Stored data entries
(** X9.  In every document that [write] writes, each retained cell is
    drawn in its own color: the node of the cell names a mesh of the mesh
    array, this mesh names a material of the material array, and this
    material is the one made from the color of the cell, with the color's
    four channels as base color and the two default factors. *)
Theorem cell_color_reaches_material (P : Platform) (localFileName : string)
    (data : QJsonObject) (o : Outcome) (name : string) (doc : QJsonObject)
    (t : nat) (c : Cell) :
  write P localFileName data = Some o → written o = Some (name, doc) →
  retained (toArray (QJsonObject_value data "pixels")) !! t = Some c →
  ∃ nodesDef meshesDef materials nodeDef meshIndex meshDef colorIndex,
    doc !! "nodes" = Some (Array nodesDef) ∧
    doc !! "meshes" = Some (Array meshesDef) ∧
    doc !! "materials" = Some (Array materials) ∧
    nodesDef !! t = Some nodeDef ∧
    attribute nodeDef "mesh" = QJsonValue_int meshIndex ∧
    at_ meshesDef meshIndex = Some meshDef ∧
    materialOf meshDef = QJsonValue_int colorIndex ∧
    at_ materials colorIndex =
      Some (materialDef (namedColor P (cellColor c)) (metallicFactor P)
              (roughnessFactor P)).
Proof.
  intros Hw Hdoc Ht.
  destruct (written_document _ _ _ _ _ _ Hw Hdoc)
    as (c0 & cs0 & content & Hcs & _ & ->).
  rewrite Hcs in Ht. clear Hcs. remember (c0 :: cs0) as cs eqn:Heqcs.
  clear Heqcs. pose proof (list_elem_of_lookup_2 _ _ _ Ht) as Hin.
  unfold uniqueVectors. cbn [fst snd].
  set (shapes := firstSeen (cellShape <$> cs)).
  set (colors := firstSeen (cellColor <$> cs)).
  set (meshes := firstSeen (pairOf shapes colors <$> cs)).
  assert (pairOf shapes colors c ∈ meshes) as Hmesh
    by (apply elem_of_firstSeen, list_elem_of_fmap; eauto).
  assert (cellColor c ∈ colors) as Hcolor
    by (apply elem_of_firstSeen, list_elem_of_fmap; eauto).
  eexists _, _, _, (nodeDef (nodeOf shapes colors meshes c)),
    (Z.of_nat (position (pairOf shapes colors c) meshes)),
    (meshDef (pairOf shapes colors c)),
    (Z.of_nat (position (cellColor c) colors)).
  rewrite !mergeShape_other by done.
  rewrite document_nodes, document_meshes, document_materials.
  split_and!; [done..| | | | |].
  - rewrite lookup_app_l
      by (rewrite !length_fmap; by eapply lookup_lt_Some).
    by rewrite !list_lookup_fmap, Ht.
  - done.
  - rewrite at_of_nat, list_lookup_fmap, lookup_position by done. done.
  - done.
  - rewrite at_of_nat. apply materialsFromColors_lookup.
    by apply lookup_position.
Qed.

Lemma cell_color_reaches_material_witness :
  ∃ nodesDef meshesDef materials nodeDef meshIndex meshDef colorIndex,
    Examples.tallDocument !! "nodes" = Some (Array nodesDef) ∧
    Examples.tallDocument !! "meshes" = Some (Array meshesDef) ∧
    Examples.tallDocument !! "materials" = Some (Array materials) ∧
    nodesDef !! 0%nat = Some nodeDef ∧
    attribute nodeDef "mesh" = QJsonValue_int meshIndex ∧
    at_ meshesDef meshIndex = Some meshDef ∧
    materialOf meshDef = QJsonValue_int colorIndex ∧
    at_ materials colorIndex =
      Some (materialDef
              {| redF := 1; greenF := 0; blueF := 0; alphaF := 1 |} 0 1).
Proof.
  assert (retained (toArray (QJsonObject_value Examples.tallInput "pixels"))
            !! 0%nat =
          Some {| cellRow := 0; cellCol := 0; cellColor := "red";
                  cellShape := "cube"; cellDepth := 1 |}) as Ht
    by (rewrite retained_tallInput; reflexivity).
  exact (cell_color_reaches_material _ _ _ _ _ _ _ _ write_tallInput eq_refl
           Ht).
Defined.

(** X10.  When all retained cells have the same shape, which is what the
    export supports, every mesh of a document that [write] writes uses
    the accessors 0 (POSITION), 1 (NORMAL) and 2 (indices). *)
Theorem one_shape_accessors (P : Platform) (localFileName : string)
    (data : QJsonObject) (o : Outcome) (name : string) (doc : QJsonObject)
    (shape : string) :
  write P localFileName data = Some o → written o = Some (name, doc) →
  (∀ c, c ∈ retained (toArray (QJsonObject_value data "pixels")) →
        cellShape c = shape) →
  ∃ meshesDef,
    doc !! "meshes" = Some (Array meshesDef) ∧
    ∀ meshDef, meshDef ∈ meshesDef →
      ∃ colorIndex,
        meshDef =
          Object {[ "primitives" :=
            Array [Object
              (<["attributes" :=
                   Object (<["POSITION" := QJsonValue_int 0]>
                           {[ "NORMAL" := QJsonValue_int 1 ]})]>
               (<["indices" := QJsonValue_int 2]>
                {[ "material" := QJsonValue_int colorIndex ]}))] ]}.
Proof.
  intros Hw Hdoc Hshape.
  destruct (written_document _ _ _ _ _ _ Hw Hdoc)
    as (c0 & cs0 & content & Hcs & _ & ->).
  rewrite Hcs in Hshape. clear Hcs. remember (c0 :: cs0) as cs eqn:Heqcs.
  eexists. rewrite mergeShape_other by done. rewrite document_meshes.
  split; [done|].
  intros ? (m & -> & Hm)%list_elem_of_fmap.
  unfold uniqueVectors in Hm. cbn [fst snd] in Hm.
  apply elem_of_firstSeen, list_elem_of_fmap in Hm as (c & -> & Hc).
  exists (Z.of_nat (position (cellColor c)
                      (firstSeen (cellColor <$> cs)))).
  assert (position (cellShape c) (firstSeen (cellShape <$> cs)) = 0%nat)
    as Hpos.
  { destruct (firstSeen_cons (cellShape c0) (cellShape <$> cs0)) as [l Hl].
    rewrite (Hshape c Hc), Heqcs, fmap_cons, Hl. simpl.
    rewrite decide_True; [done|].
    apply Hshape. rewrite Heqcs. by left. }
  unfold meshDef, pairOf. cbn [fst snd]. rewrite Hpos. done.
Qed.

Lemma one_shape_accessors_witness :
  ∃ meshesDef,
    Examples.tallDocument !! "meshes" = Some (Array meshesDef) ∧
    ∀ meshDef, meshDef ∈ meshesDef →
      ∃ colorIndex,
        meshDef =
          Object {[ "primitives" :=
            Array [Object
              (<["attributes" :=
                   Object (<["POSITION" := QJsonValue_int 0]>
                           {[ "NORMAL" := QJsonValue_int 1 ]})]>
               (<["indices" := QJsonValue_int 2]>
                {[ "material" := QJsonValue_int colorIndex ]}))] ]}.
Proof.
  apply (one_shape_accessors _ _ _ _ _ _ "cube" write_tallInput eq_refl).
  intros c. rewrite retained_tallInput.
  intros ->%list_elem_of_singleton. reflexivity.
Defined.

Work instruction: Look for the string "Heqcs" in the data above and return every line that has it.

Answer for the task:
  rewrite Hcs in Ht. clear Hcs. remember (c0 :: cs0) as cs eqn:Heqcs.
  clear Heqcs. pose proof (list_elem_of_lookup_2 _ _ _ Ht) as Hin.
  rewrite Hcs in Hshape. clear Hcs. remember (c0 :: cs0) as cs eqn:Heqcs.
    rewrite (Hshape c Hc), Heqcs, fmap_cons, Hl. simpl.
    apply Hshape. rewrite Heqcs. by left. }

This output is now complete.